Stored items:
(* ===== verification/OneSided.v ===== *)
(** * Output of one file's words

    When deleted words are printed without markers and added words are not, as
    for dwfilter, the output is the old file in new clothes: cut into words it
    has the words of the old file.  This needs that there are no delimiters,
    so that every word has whitespace before it, and that after a deletion the
    whitespace of the old file is used (no --wdiff-output). *)

From S2P Require Import Prelude EditScript HashTable FileIO Streams Unicode UnicodeProofs ContextBuffer ContextProofs Analyze ScriptProofs Tokenizer Pieces TokenizerProofs DoDiff Reader Marks DoDiffProofs Render Plain.

Section OneSided.
Context (opt : options) (isW isD : Z -> bool).
Abbreviation piece := (@piece Z).
Abbreviation tokens := (fmap (M := list) (B := list Z) ptok).

(** Pieces that are words, with whitespace between them; [b]: a word is before. *)
Fixpoint spaced (b : bool) (ps : list piece) : Prop :=
  match ps with
  | [] => True
  | p :: ps' => white isW isD (pws p) /\ is_word isW isD (ptok p) = true /\ (b = true -> pws p <> []) /\ spaced true ps'
  end.

Lemma spaced_pieces b ps : spaced b ps -> pieces_ok isW isD b ps.
Proof.
  revert b. induction ps as [|p ps IH]; intros b; [done|]. intros (H1 & H2 & H3 & H4). split; [done|]. split; [by right|].
  rewrite H2, andb_true_r. split; [done|]. by apply IH.
Qed.

(** Without delimiters all pieces of a text are like that. *)
Lemma pieces_spaced b ps : (forall c, isD c = false) -> pieces_ok isW isD b ps -> spaced b ps.
Proof.
  intros Hd. revert b. induction ps as [|p ps IH]; intros b; [done|]. intros (H1 & H2 & H3 & H4).
  assert (is_word isW isD (ptok p) = true) as Hw.
  { destruct H2 as [(c & _ & Hc)|H2]; [|done]. unfold kind in Hc. rewrite Hd in Hc. by case_match. }
  rewrite Hw in *. rewrite andb_true_r in H3. split; [done|]. split; [done|]. split; [done|]. by apply IH.
Qed.

Definition any (ps : list piece) : bool := match ps with [] => false | _ => true end.

Lemma spaced_app b ps qs : spaced b (ps ++ qs) <-> spaced b ps /\ spaced (b || any ps) qs.
Proof.
  revert b. induction ps as [|p ps IH]; intros b; cbn [app spaced any]; [rewrite orb_false_r; tauto|].
  rewrite IH, orb_true_r. cbn [orb]. tauto.
Qed.

Lemma spaced_weaken b ps : spaced true ps -> spaced b ps.
Proof. destruct ps as [|p ps]; [done|]. cbn [spaced]. intros (H1 & H2 & H3 & H4). split_and!; auto. Qed.

(** [t] is the text of the words [ts], after a word if [b]. *)
Definition spells (b : bool) (t : list Z) (ts : list (list Z)) : Prop := exists ps, t = text ps /\ spaced b ps /\ tokens ps = ts.

Lemma spells_nil b : spells b [] [].
Proof. by exists []. Qed.

Lemma spells_pieces b ps : spaced b ps -> spells b (text ps) (tokens ps).
Proof. intros H. by exists ps. Qed.

Lemma spells_app b t1 ts1 t2 ts2 : spells b t1 ts1 -> spells (b || bool_decide (ts1 <> [])) t2 ts2 -> spells b (t1 ++ t2) (ts1 ++ ts2).
Proof.
  intros (ps & -> & H1 & <-) (qs & -> & H2 & <-). exists (ps ++ qs). split; [unfold text; by rewrite fmap_app, concat_app|].
  split; [|by rewrite fmap_app]. apply spaced_app. split; [done|]. by destruct ps.
Qed.

Lemma spells_word b w t : white isW isD w -> is_word isW isD t = true -> (b = true -> w <> []) -> spells b (w ++ t) [t].
Proof. intros H1 H2 H3. exists [Piece w t]. split; [unfold text; simpl; by rewrite app_nil_r|]. by repeat split. Qed.

(** ** Common words *)

(** After a word the whitespace that is chosen is not empty: [b0] and [b1] say
    that words of the old and the new file are before. *)
Definition ready (d b0 b1 : bool) : Prop := b0 = true -> b1 = false -> d = true.

Lemma common_spells d b0 b1 m po pn : spaced b0 po -> spaced b1 pn -> ready d b0 b1 -> (m <= length po)%nat -> (m <= length pn)%nat ->
  spells b0 (common_text d m po pn) (tokens (take m pn)).
Proof.
  revert d b0 b1 po pn. induction m as [|m IH]; intros d b0 b1 po pn H0 H1 Hr Ho Hn; [apply spells_nil|].
  destruct po as [|p po]; [simpl in Ho; lia|]. destruct pn as [|q pn]; [simpl in Hn; lia|].
  destruct H0 as (P1 & P2 & P3 & P4), H1 as (Q1 & Q2 & Q3 & Q4). cbn [common_text take fmap list_fmap].
  rewrite app_assoc. apply (spells_app b0 _ [ptok q] _ (tokens (take m pn))).
  - apply spells_word; [by destruct d|done|]. intros Hb. destruct d; [by apply P3|]. apply Q3. destruct b1; [done|]. by specialize (Hr Hb eq_refl).
  - rewrite bool_decide_eq_true_2, orb_true_r by done. apply (IH false true true); [done|done|done|simpl in *; lia|simpl in *; lia].
Qed.

(** ** Changes *)

(** What the options have to be like: no decorations, only words of the old file. *)
Record old_words_only : Prop := {
  ow_undecorated : undecorated opt;
  ow_para : o_paraDelim opt = false;
  ow_wdiff : o_wdiffOutput opt = false;
  ow_deleted : o_printDeleted opt = true;
  ow_added : o_printAdded opt = false;
  ow_common : o_printCommon opt = true;
  ow_rules : o_needMarkers opt = false;
  ow_start : start_marker opt DEL = [];
  ow_stop : stop_marker opt DEL = []
}.
Context (Hopt : old_words_only).

Lemma deleted_group_text w p ps : group opt DEL (o_printDeleted opt) w (p :: ps) = w ++ ptok p ++ text ps.
Proof.
  unfold group, marked. rewrite (ow_deleted Hopt), (ow_start Hopt), (ow_stop Hopt), app_nil_r. cbn [app].
  assert (forall t, shown opt t = t) as Hs by (intros t; unfold shown; by rewrite (ow_para Hopt)). rewrite Hs. do 2 f_equal.
  unfold shown_text, text. f_equal. apply list_fmap_ext. intros i q _. unfold piece_text. by rewrite Hs.
Qed.

Lemma no_added_group w ps : group opt ADD (o_printAdded opt) w ps = [].
Proof. unfold group. rewrite (ow_added Hopt). by destruct ps. Qed.

Lemma newline_nonempty w : has_newline w = true -> w <> [].
Proof. by intros H ->. Qed.

Lemma change_spells d b0 b1 dl il : spaced b0 dl -> spaced b1 il ->
  spells b0 (change_text opt d dl il) (tokens dl).
Proof.
  intros H0 H1. unfold change_text. destruct dl as [|p dl]; [destruct il; [apply spells_nil|]; rewrite no_added_group; apply spells_nil|].
  destruct H0 as (P1 & P2 & P3 & P4).
  assert (forall w, white isW isD w -> (b0 = true -> w <> []) -> spells b0 (w ++ ptok p ++ text dl) (tokens (p :: dl))) as Hgo.
  { intros w Hw Hb. exists (Piece w (ptok p) :: dl). split; [|by repeat split].
    change (text (Piece w (ptok p) :: dl)) with ((w ++ ptok p) ++ text dl). by rewrite <- app_assoc. }
  destruct il as [|q il]; [rewrite deleted_group_text; by apply Hgo|]. rewrite !no_added_group, !deleted_group_text, (ow_wdiff Hopt), (ow_common Hopt).
  destruct H1 as (Q1 & _). cbn [orb app]. destruct (has_newline (pws p)) eqn:E0; cbn [negb]; [|rewrite app_nil_r; by apply Hgo].
  destruct (has_newline (pws q)) eqn:E1; [|by apply Hgo]. rewrite app_nil_r. apply Hgo; [by destruct d|]. intros _. by destruct d; apply newline_nonempty.
Qed.

(** ** Scripts *)

Context (same : piece -> piece -> Prop).

Lemma spaced_split m b ps : spaced b ps -> spaced b (take m ps) /\ spaced (b || any (take m ps)) (drop m ps).
Proof. intros H. rewrite <- (take_drop m ps) in H. by apply spaced_app in H. Qed.

Lemma any_take m (ps : list piece) : (m <= length ps)%nat -> any (take m ps) = negb (bool_decide (m = 0%nat)).
Proof. intros H. destruct m as [|m]; [done|]. by destruct ps; [simpl in H; lia|]. Qed.

Lemma nonempty_take m (ps : list piece) : (m <= length ps)%nat -> bool_decide (tokens (take m ps) <> []) = negb (bool_decide (m = 0%nat)).
Proof. intros H. destruct m as [|m]; [done|]. by destruct ps; [simpl in H; lia|]. Qed.

(** The words of the text are those of the old pieces, or what is the same. *)
Lemma render_spells d b0 b1 n0 n1 po pn wo wn script : fits same n0 n1 po pn script -> spaced b0 po -> spaced b1 pn -> ready d b0 b1 ->
  white isW isD wo -> white isW isD wn ->
  exists t w qs, render opt d n1 po pn wo wn script = t ++ w /\ white isW isD w /\ spells b0 t (tokens qs) /\
    Forall2 (fun p q => p = q \/ same p q) po qs.
Proof.
  intros Hf H0 H1 Hr Hwo Hwn. revert d b0 b1 n0 n1 po pn Hf H0 H1 Hr.
  induction script as [|ch script IH]; intros d b0 b1 n0 n1 po pn; cbn [fits render].
  - intros Hf H0 H1 Hr. pose proof (Forall2_length _ _ _ Hf) as Hl. rewrite (ow_common Hopt). eexists _, _, pn. split; [reflexivity|].
    split; [by destruct (_ && _)|]. split; [|eapply Forall2_impl; [exact Hf|auto]].
    pose proof (common_spells d b0 b1 (length pn) po pn H0 H1 Hr ltac:(lia) ltac:(lia)) as H. by rewrite take_ge in H by lia.
  - intros (m & E0 & E1 & Hm0 & Hm1 & Hs & Hd0 & Hi0 & Hpos & Hd & Hi & Hf) H0 H1 Hr.
    replace (Z.to_nat (line1 ch - n1)) with m by lia. rewrite (ow_common Hopt), (ow_rules Hopt). cbn [app].
    pose proof (common_spells d b0 b1 m po pn H0 H1 Hr Hm0 Hm1) as Hc.
    apply (spaced_split m) in H0 as [_ H0], H1 as [_ H1]. rewrite any_take in H0, H1 by done.
    set (i := negb (bool_decide (m = 0%nat))) in *.
    assert (d && bool_decide (m = 0%nat) = d && negb i) as -> by (unfold i; by rewrite negb_involutive).
    apply (spaced_split (Z.to_nat (deleted ch))) in H0 as [D1 D2]. apply (spaced_split (Z.to_nat (inserted ch))) in H1 as [I1 I2].
    pose proof (change_spells (d && negb i) _ _ _ _ D1 I1) as Hg. rewrite any_take in D2, I2 by done.
    destruct (IH (after_change opt (d && negb i) ch) _ _ _ _ _ _ Hf D2 I2) as (t & w & qs & -> & Hw & Ht & Hq).
    { unfold ready in *. intros Hb0 Hb1. apply orb_false_iff in Hb1 as [[Hb1 Hi']%orb_false_iff Hins]. rewrite Hi' in *.
      unfold after_change, command_of. rewrite (ow_deleted Hopt), (ow_wdiff Hopt). rewrite orb_false_r, andb_true_r in *. apply negb_false_iff, bool_decide_eq_true in Hins.
      rewrite (proj2 (Z.eqb_eq (inserted ch) 0)) by lia. by rewrite bool_decide_eq_true_2, orb_true_r. }
    set (t1 := common_text d m po pn) in *. set (t2 := change_text opt _ _ _) in *.
    exists (t1 ++ t2 ++ t), w, (take m pn ++ take (Z.to_nat (deleted ch)) (drop m po) ++ qs).
    split; [by rewrite <- !app_assoc|]. split; [done|]. split.
    + rewrite !fmap_app. apply spells_app; [done|]. rewrite nonempty_take by done. fold i. apply spells_app; [done|]. by rewrite nonempty_take by done.
    + rewrite <- (take_drop m po) at 1. apply Forall2_app; [eapply Forall2_impl; [exact Hs|auto]|].
      rewrite <- (take_drop (Z.to_nat (deleted ch)) (drop m po)) at 1. apply Forall2_app; [|done]. apply Forall_Forall2_diag, Forall_true. auto.
Qed.
End OneSided.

Task requirements: Bring together all lines in the records where the word "tokens" is found.

Answer section:
Abbreviation tokens := (fmap (M := list) (B := list Z) ptok).
Definition spells (b : bool) (t : list Z) (ts : list (list Z)) : Prop := exists ps, t = text ps /\ spaced b ps /\ tokens ps = ts.
Lemma spells_pieces b ps : spaced b ps -> spells b (text ps) (tokens ps).
  spells b0 (common_text d m po pn) (tokens (take m pn)).
  rewrite app_assoc. apply (spells_app b0 _ [ptok q] _ (tokens (take m pn))).
  spells b0 (change_text opt d dl il) (tokens dl).
  assert (forall w, white isW isD w -> (b0 = true -> w <> []) -> spells b0 (w ++ ptok p ++ text dl) (tokens (p :: dl))) as Hgo.
Lemma nonempty_take m (ps : list piece) : (m <= length ps)%nat -> bool_decide (tokens (take m ps) <> []) = negb (bool_decide (m = 0%nat)).
  exists t w qs, render opt d n1 po pn wo wn script = t ++ w /\ white isW isD w /\ spells b0 t (tokens qs) /\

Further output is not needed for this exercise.